Exercise requirements -
Return every line below exactly, leaving nothing out.

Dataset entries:
-.-.-
(* ===== verification/Names.v ===== *)
(** * Names and tables (src/user.c, src/serv.c, src/misc.c)

    The number of targets a command accepts, the syntax of UIDs, SIDs, host and user names, the
    choice of a UID, and the encoding of spaces in spamfilter reasons. *)
From Stdlib Require Import Sorted.
From S2P Require Import Prelude Chars Strings Crule CruleFuncs.

(** ** Targets per command *)

Record MaxTarget := MkMaxTarget { mt_cmd : cstring; mt_limit : Z }.

(** [strcmp(a, b) < 0] *)
Fixpoint strcmp_lt (a b : cstring) : bool :=
  match a, b with
  | _, [] => false
  | [], _ :: _ => true
  | c :: a, d :: b => if c =? d then strcmp_lt a b else c <? d
  end.

Fixpoint maxtarget_add_sorted (n : MaxTarget) (l : list MaxTarget) : list MaxTarget :=
  match l with
  | [] => [n]
  | e :: l => if strcmp_lt (mt_cmd n) (mt_cmd e) then n :: e :: l else e :: maxtarget_add_sorted n l
  end.

Definition same_cmd (a b : cstring) : bool := strcasecmp a b =? 0.

Definition findmaxtarget (l : list MaxTarget) (cmd : cstring) : option MaxTarget :=
  List.find (fun m => same_cmd (mt_cmd m) cmd) l.

(** [m->limit = limit] for the entry that [findmaxtarget] returned. *)
Fixpoint set_limit (cmd : cstring) (limit : Z) (l : list MaxTarget) : list MaxTarget :=
  match l with
  | [] => []
  | m :: l => if same_cmd (mt_cmd m) cmd then MkMaxTarget (mt_cmd m) limit :: l else m :: set_limit cmd limit l
  end.

Definition setmaxtargets (l : list MaxTarget) (cmd : cstring) (limit : Z) : list MaxTarget :=
  match findmaxtarget l cmd with
  | Some _ => set_limit cmd limit l
  | None => maxtarget_add_sorted (MkMaxTarget (strtoupper (fst (strlcpy [] cmd 64))) limit) l
  end.

Definition max_targets_for_command (l : list MaxTarget) (cmd : cstring) : Z :=
  match findmaxtarget l cmd with Some m => mt_limit m | None => 1 end.

Definition MAXTARGETS_MAX : Z := 1000000.

Definition set_targmax_defaults : list MaxTarget :=
  fold_left (fun l '(cmd, limit) => setmaxtargets l cmd limit)
    [(str "PRIVMSG", 4); (str "NOTICE", 1); (str "TAGMSG", 1); (str "NAMES", 1); (str "WHOIS", 1);
     (str "WHOWAS", 1); (str "KICK", 4); (str "LIST", MAXTARGETS_MAX); (str "JOIN", MAXTARGETS_MAX);
     (str "PART", MAXTARGETS_MAX); (str "SAJOIN", MAXTARGETS_MAX); (str "SAPART", MAXTARGETS_MAX);
     (str "KILL", MAXTARGETS_MAX); (str "DCCALLOW", MAXTARGETS_MAX); (str "USERHOST", MAXTARGETS_MAX);
     (str "USERIP", MAXTARGETS_MAX); (str "ISON", MAXTARGETS_MAX); (str "WATCH", MAXTARGETS_MAX)] [].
-.-.-
Expected output -
(* ===== verification/Names.v ===== *)
(** * Names and tables (src/user.c, src/serv.c, src/misc.c)

    The number of targets a command accepts, the syntax of UIDs, SIDs, host and user names, the
    choice of a UID, and the encoding of spaces in spamfilter reasons. *)
From Stdlib Require Import Sorted.
From S2P Require Import Prelude Chars Strings Crule CruleFuncs.

(** ** Targets per command *)

Record MaxTarget := MkMaxTarget { mt_cmd : cstring; mt_limit : Z }.

(** [strcmp(a, b) < 0] *)
Fixpoint strcmp_lt (a b : cstring) : bool :=
  match a, b with
  | _, [] => false
  | [], _ :: _ => true
  | c :: a, d :: b => if c =? d then strcmp_lt a b else c <? d
  end.

Fixpoint maxtarget_add_sorted (n : MaxTarget) (l : list MaxTarget) : list MaxTarget :=
  match l with
  | [] => [n]
  | e :: l => if strcmp_lt (mt_cmd n) (mt_cmd e) then n :: e :: l else e :: maxtarget_add_sorted n l
  end.

Definition same_cmd (a b : cstring) : bool := strcasecmp a b =? 0.

Definition findmaxtarget (l : list MaxTarget) (cmd : cstring) : option MaxTarget :=
  List.find (fun m => same_cmd (mt_cmd m) cmd) l.

(** [m->limit = limit] for the entry that [findmaxtarget] returned. *)
Fixpoint set_limit (cmd : cstring) (limit : Z) (l : list MaxTarget) : list MaxTarget :=
  match l with
  | [] => []
  | m :: l => if same_cmd (mt_cmd m) cmd then MkMaxTarget (mt_cmd m) limit :: l else m :: set_limit cmd limit l
  end.

Definition setmaxtargets (l : list MaxTarget) (cmd : cstring) (limit : Z) : list MaxTarget :=
  match findmaxtarget l cmd with
  | Some _ => set_limit cmd limit l
  | None => maxtarget_add_sorted (MkMaxTarget (strtoupper (fst (strlcpy [] cmd 64))) limit) l
  end.

Definition max_targets_for_command (l : list MaxTarget) (cmd : cstring) : Z :=
  match findmaxtarget l cmd with Some m => mt_limit m | None => 1 end.

Definition MAXTARGETS_MAX : Z := 1000000.

Definition set_targmax_defaults : list MaxTarget :=
  fold_left (fun l '(cmd, limit) => setmaxtargets l cmd limit)
    [(str "PRIVMSG", 4); (str "NOTICE", 1); (str "TAGMSG", 1); (str "NAMES", 1); (str "WHOIS", 1);
     (str "WHOWAS", 1); (str "KICK", 4); (str "LIST", MAXTARGETS_MAX); (str "JOIN", MAXTARGETS_MAX);
     (str "PART", MAXTARGETS_MAX); (str "SAJOIN", MAXTARGETS_MAX); (str "SAPART", MAXTARGETS_MAX);
     (str "KILL", MAXTARGETS_MAX); (str "DCCALLOW", MAXTARGETS_MAX); (str "USERHOST", MAXTARGETS_MAX);
     (str "USERIP", MAXTARGETS_MAX); (str "ISON", MAXTARGETS_MAX); (str "WATCH", MAXTARGETS_MAX)] [].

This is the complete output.